(* ===== verification/Checkout.v ===== *)
(** * Who may use a track's checkout

    [crates/calm-truth/src/db/sqlite/track_occupancy.rs] with its [blocked.rs], and the
    transactions that ask it: the scheduler's ready set and claim ([scheduler/mod.rs]), the
    preparation of a worker that yielded ([task_recovery.rs]) and a re-run gate ([regate.rs]).
    The rows a query answers are arguments. *)

From stdpp Require Import prelude strings list gmap relations.
From S2P Require Import Prelude Text TaskPayload.

(** ** Task rows ([crates/calm-truth/src/model.rs]) *)
Inductive TaskKind := Kind_Codex | Kind_Claude | Kind_Terminal | Kind_Compact.
Inductive TaskStatus := Pending | Dispatched | Running | Verifying | Done | Failed | Canceled.

#[export] Instance TaskKind_eq_dec : EqDecision TaskKind.
Proof. solve_decision. Defined.
#[export] Instance TaskStatus_eq_dec : EqDecision TaskStatus.
Proof. solve_decision. Defined.

Definition wire_label (status : TaskStatus) : str :=
  lit (match status with
       | Pending => "pending" | Dispatched => "dispatched" | Running => "running" | Verifying => "verifying"
       | Done => "done" | Failed => "failed" | Canceled => "canceled"
       end)%string.


(** The columns the checkout rules read; [tk_depends_on] is the parsed column. *)
Record Task := mkTask {
  tk_id : str;
  tk_track_id : str;
  tk_key : str;
  tk_kind : TaskKind;
  tk_depends_on : list str;
  tk_status : TaskStatus;
  tk_spawn : str;
  tk_access : TaskAccess;
}.

Definition task_kind_name (kind : TaskKind) : str :=
  lit (match kind with Kind_Codex => "codex" | Kind_Claude => "claude" | Kind_Terminal => "terminal" | Kind_Compact => "compact" end)%string.

(** [Task::runs_in_track_checkout]. *)
Definition in_checkout (task : Task) : bool := runs_in_track_checkout (task_kind_name (tk_kind task)) (tk_spawn task).

Definition worker_operation_kind (kind : TaskKind) : option str :=
  match kind with
  | Kind_Codex => Some (lit "codex-worker")
  | Kind_Claude => Some (lit "claude-worker")
  | Kind_Terminal => Some (lit "terminal-worker")
  | Kind_Compact => None
  end.


Definition is_read_only (access : TaskAccess) : bool := match access with Access_ReadOnly => true | Access_ReadWrite => false end.

(** ** A worker that yielded ([blocked.rs]) *)

(** The unprepared operation of a dispatched task; the payload's track and key and the blocker as decoded. *)
Record BlockerFacts := mkBlockerFacts {
  bf_lease_owner : option str;
  bf_lease_until_ms : option Z;
  bf_binding : option (str * str);
  bf_blocker : bool;
}.

(** Whether there is full evidence that the task yielded. *)
Definition pending_checkout_blocker (now_ms : Z) (task : Task) (row : option BlockerFacts) : bool :=
  bool_decide (tk_status task = Dispatched) && in_checkout task && bool_decide (is_Some (worker_operation_kind (tk_kind task)))
  && match row with
     | None => false
     | Some row =>
         let claimed :=
           bool_decide (is_Some (bf_lease_owner row))
           && match bf_lease_until_ms row with None => true | Some deadline => (now_ms <=? deadline)%Z end in
         negb claimed && bool_decide (bf_binding row = Some (tk_track_id task, tk_id task)) && bf_blocker row
     end.

(** ** Occupancy *)
Inductive CheckoutOccupancy := Occupancy_Free | Occupancy_Readers | Occupancy_Busy.

#[export] Instance CheckoutOccupancy_eq_dec : EqDecision CheckoutOccupancy.
Proof. solve_decision. Defined.

Definition admits (occupancy : CheckoutOccupancy) (access : TaskAccess) : bool :=
  match occupancy with
  | Occupancy_Free => true
  | Occupancy_Readers => is_read_only access
  | Occupancy_Busy => false
  end.





(** ** Admission *)
Inductive CheckoutWait := Wait_InUse | Wait_WriterAhead.

#[export] Instance CheckoutWait_eq_dec : EqDecision CheckoutWait.
Proof. solve_decision. Defined.

Definition done_keys (tasks : list Task) : list str := tk_key <$> filter (λ t, tk_status t = Done) tasks.
Definition deps_done (tasks : list Task) (task : Task) : bool :=
  forallb (λ dependency, bool_decide (dependency ∈ done_keys tasks)) (tk_depends_on task).

(** A pending task whose dependencies are done. *)
Definition eligible (tasks : list Task) (task : Task) : bool :=
  bool_decide (tk_status task = Pending) && deps_done tasks task.

(** The loop over the eligible tasks; [writer_waiting] is its flag. *)
Fixpoint admission_from (occupancy : CheckoutOccupancy) (writer_waiting : bool) (tasks : list Task) : list (Task * option CheckoutWait) :=
  match tasks with
  | [] => []
  | task :: tasks =>
      if negb (in_checkout task) then (task, None) :: admission_from occupancy writer_waiting tasks
      else if is_read_only (tk_access task) && writer_waiting
      then (task, Some Wait_WriterAhead) :: admission_from occupancy writer_waiting tasks
      else if admits occupancy (tk_access task) then (task, None) :: admission_from occupancy writer_waiting tasks
      else (task, Some Wait_InUse) :: admission_from occupancy (writer_waiting || negb (is_read_only (tk_access task))) tasks
  end.

Definition checkout_admission (tasks : list Task) (occupancy : CheckoutOccupancy) : list (Task * option CheckoutWait) :=
  admission_from occupancy false (filter (λ t, eligible tasks t = true) tasks).

Definition compute_ready (tasks : list Task) (occupancy : CheckoutOccupancy) : list Task :=
  (filter (λ e : Task * option CheckoutWait, e.2 = None) (checkout_admission tasks occupancy)).*1.

(** ** The transactions *)




(** ** The checkout's rules

    What [checkout_admission] answers, and the states a track's tasks can reach through the
    transactions that ask it: a task that changes the checkout never runs beside another. *)

(** ** Admission *)

(** What a task waits for, given whether a task that changes the checkout waits ahead of it. *)
Definition wait_of (occupancy : CheckoutOccupancy) (writer_waits : Prop) (task : Task) (wait : option CheckoutWait) : Prop :=
  match wait with
  | None => in_checkout task = true → admits occupancy (tk_access task) = true ∧ (is_read_only (tk_access task) = true → ¬ writer_waits)
  | Some Wait_WriterAhead => in_checkout task = true ∧ is_read_only (tk_access task) = true ∧ writer_waits
  | Some Wait_InUse =>
      in_checkout task = true ∧ admits occupancy (tk_access task) = false ∧ (is_read_only (tk_access task) = true → ¬ writer_waits)
  end.

Lemma wait_of_iff occupancy (P Q : Prop) task wait : (P ↔ Q) → wait_of occupancy P task wait → wait_of occupancy Q task wait.
Proof. unfold wait_of. intros HPQ. destruct wait as [[]|]; tauto. Qed.

(** A task that changes the checkout waits in the list. *)
Definition writer_waits_in (entries : list (Task * option CheckoutWait)) : Prop :=
  ∃ e, e ∈ entries ∧ in_checkout e.1 = true ∧ is_read_only (tk_access e.1) = false ∧ e.2 ≠ None.

Lemma admission_from_tasks occupancy flag tasks : (admission_from occupancy flag tasks).*1 = tasks.
Proof.
  revert flag. induction tasks as [|t tasks IH]; intros flag; [done|]. cbn. by repeat case_match; cbn; rewrite IH.
Qed.

Lemma admission_from_waits occupancy flag tasks before task wait after :
  admission_from occupancy flag tasks = before ++ (task, wait) :: after →
  wait_of occupancy (flag = true ∨ writer_waits_in before) task wait.
Proof.
  revert flag before. induction tasks as [|t tasks IH]; intros flag before H; [by destruct before|].
  assert (∀ w flag', admission_from occupancy flag (t :: tasks) = (t, w) :: admission_from occupancy flag' tasks →
    wait_of occupancy (flag = true) t w →
    (flag' = true ↔ flag = true ∨ (in_checkout t = true ∧ is_read_only (tk_access t) = false ∧ w ≠ None)) →
    wait_of occupancy (flag = true ∨ writer_waits_in before) task wait) as Hstep.
  { intros w flag' Heq Hw Hf. rewrite Heq in H. destruct before as [|e before]; cbn in H.
    - injection H as <- <- _. revert Hw. apply wait_of_iff.
      split; [by left|]. intros [?|(e & He & _)]; [done|by apply elem_of_nil in He].
    - injection H as <- H. specialize (IH flag' before H). revert IH. apply wait_of_iff.
      rewrite Hf. unfold writer_waits_in. setoid_rewrite elem_of_cons. naive_solver. }
  cbn [admission_from] in Hstep. destruct (in_checkout t) eqn:Hc; cbn [negb] in Hstep.
  2:{ eapply Hstep; [done|cbn; congruence|]. naive_solver. }
  destruct (is_read_only (tk_access t)) eqn:Hr; cbn [andb orb negb] in Hstep.
  - destruct flag; [eapply Hstep; [done|by cbn|naive_solver]|].
    destruct (admits occupancy (tk_access t)) eqn:Ha; (eapply Hstep; [done|cbn; naive_solver|naive_solver]).
  - destruct (admits occupancy (tk_access t)) eqn:Ha.
    + eapply Hstep; [done|cbn; rewrite Hr; naive_solver|naive_solver].
    + eapply Hstep; [done|cbn; rewrite Hr; naive_solver|]. rewrite orb_true_r. naive_solver.
Qed.

(** C24: the admission of a track's tasks is exact: it lists the pending tasks whose dependencies are
    all done, in scheduler order; a task outside the checkout never waits; a task that changes the
    checkout waits exactly when the occupancy does not admit it; and a read-only task waits exactly
    when the occupancy refuses it or when a task that changes the checkout waits ahead of it, so no
    reader overtakes a waiting writer. *)
Theorem admission_exact tasks occupancy :
  (checkout_admission tasks occupancy).*1 = filter (λ t, tk_status t = Pending ∧ Forall (λ d, d ∈ done_keys tasks) (tk_depends_on t)) tasks ∧
  ∀ before task wait after, checkout_admission tasks occupancy = before ++ (task, wait) :: after →
    wait_of occupancy (writer_waits_in before) task wait.
Proof.
  split.
  - unfold checkout_admission. rewrite admission_from_tasks. apply list_filter_iff. intros t. unfold eligible, deps_done.
    rewrite andb_true_iff, bool_decide_eq_true, forallb_forall, Forall_forall. setoid_rewrite bool_decide_eq_true. by setoid_rewrite <-list_elem_of_In.
  - intros before task wait after H. apply admission_from_waits in H. revert H. apply wait_of_iff. split; [by intros [?|?]|by right].
Qed.


















(** A [navigate] answered with a bare [true], then two calls of
    [evaluate]. *)
Lemma navigate_without_target_id_witness :
  navigate default_config "https://x.com/a" (Scripted.boot Scripted.bare_navigate)
  = (Ok true,
     mkSys Scripted.quiet 0 (Some JNull)
       [Log INFO (Navigating "https://x.com/a");
        Cmd ["openclaw"; "browser"; "navigate"; "--json"; "https://x.com/a"] 30]
       [] None)
  /\ evaluate_each default_config ["1 + 1"; "2 + 2"]
       (mkSys Scripted.quiet 0 (Some JNull)
          [Log INFO (Navigating "https://x.com/a");
           Cmd ["openclaw"; "browser"; "navigate"; "--json"; "https://x.com/a"] 30]
          [] None)
     = (Ok [JNull; JNull],
        mkSys Scripted.quiet 0 (Some JNull)
          [Log INFO (Navigating "https://x.com/a");
           Cmd ["openclaw"; "browser"; "navigate"; "--json"; "https://x.com/a"] 30;
           Log WARN NoTargetId; Log WARN NoTargetId]
          [] None).
Proof.
  assert (Hreply :
    _execute_action default_config
      ["openclaw"; "browser"; "navigate"; "--json"; "https://x.com/a"]
      (add_trace (Scripted.boot Scripted.bare_navigate)
                 [Log INFO (Navigating "https://x.com/a")])
    = (Ok (Some (ok_result (JBool true))),
       mkSys Scripted.quiet 0 None
         [Log INFO (Navigating "https://x.com/a");
          Cmd ["openclaw"; "browser"; "navigate"; "--json"; "https://x.com/a"] 30]
         [] None)) by (vm_compute; reflexivity).
  assert (Hreal : ok_result (JBool true) <> []) by discriminate.
  assert (Hkey : dict_lookup "targetId" (ok_result (JBool true)) = None)
    by reflexivity.
  destruct (navigate_without_target_id (host := Scripted.host) default_config
              "https://x.com/a" (Scripted.boot Scripted.bare_navigate) _ _
              Hreply Hreal Hkey) as [A B].
  specialize (B ["1 + 1"; "2 + 2"]).
  split.
  - etransitivity; [ exact A | vm_compute; reflexivity ].
  - etransitivity; [ | etransitivity; [ exact B | ] ]; vm_compute; reflexivity.
Defined.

> **Exercise details**
Set down the lines of the records exactly, from the first one through the line containing "(** ** Task rows", and add nothing else.

> **Output of the exercise**
(* ===== verification/Checkout.v ===== *)
(** * Who may use a track's checkout

    [crates/calm-truth/src/db/sqlite/track_occupancy.rs] with its [blocked.rs], and the
    transactions that ask it: the scheduler's ready set and claim ([scheduler/mod.rs]), the
    preparation of a worker that yielded ([task_recovery.rs]) and a re-run gate ([regate.rs]).
    The rows a query answers are arguments. *)

From stdpp Require Import prelude strings list gmap relations.
From S2P Require Import Prelude Text TaskPayload.

(** ** Task rows ([crates/calm-truth/src/model.rs]) *)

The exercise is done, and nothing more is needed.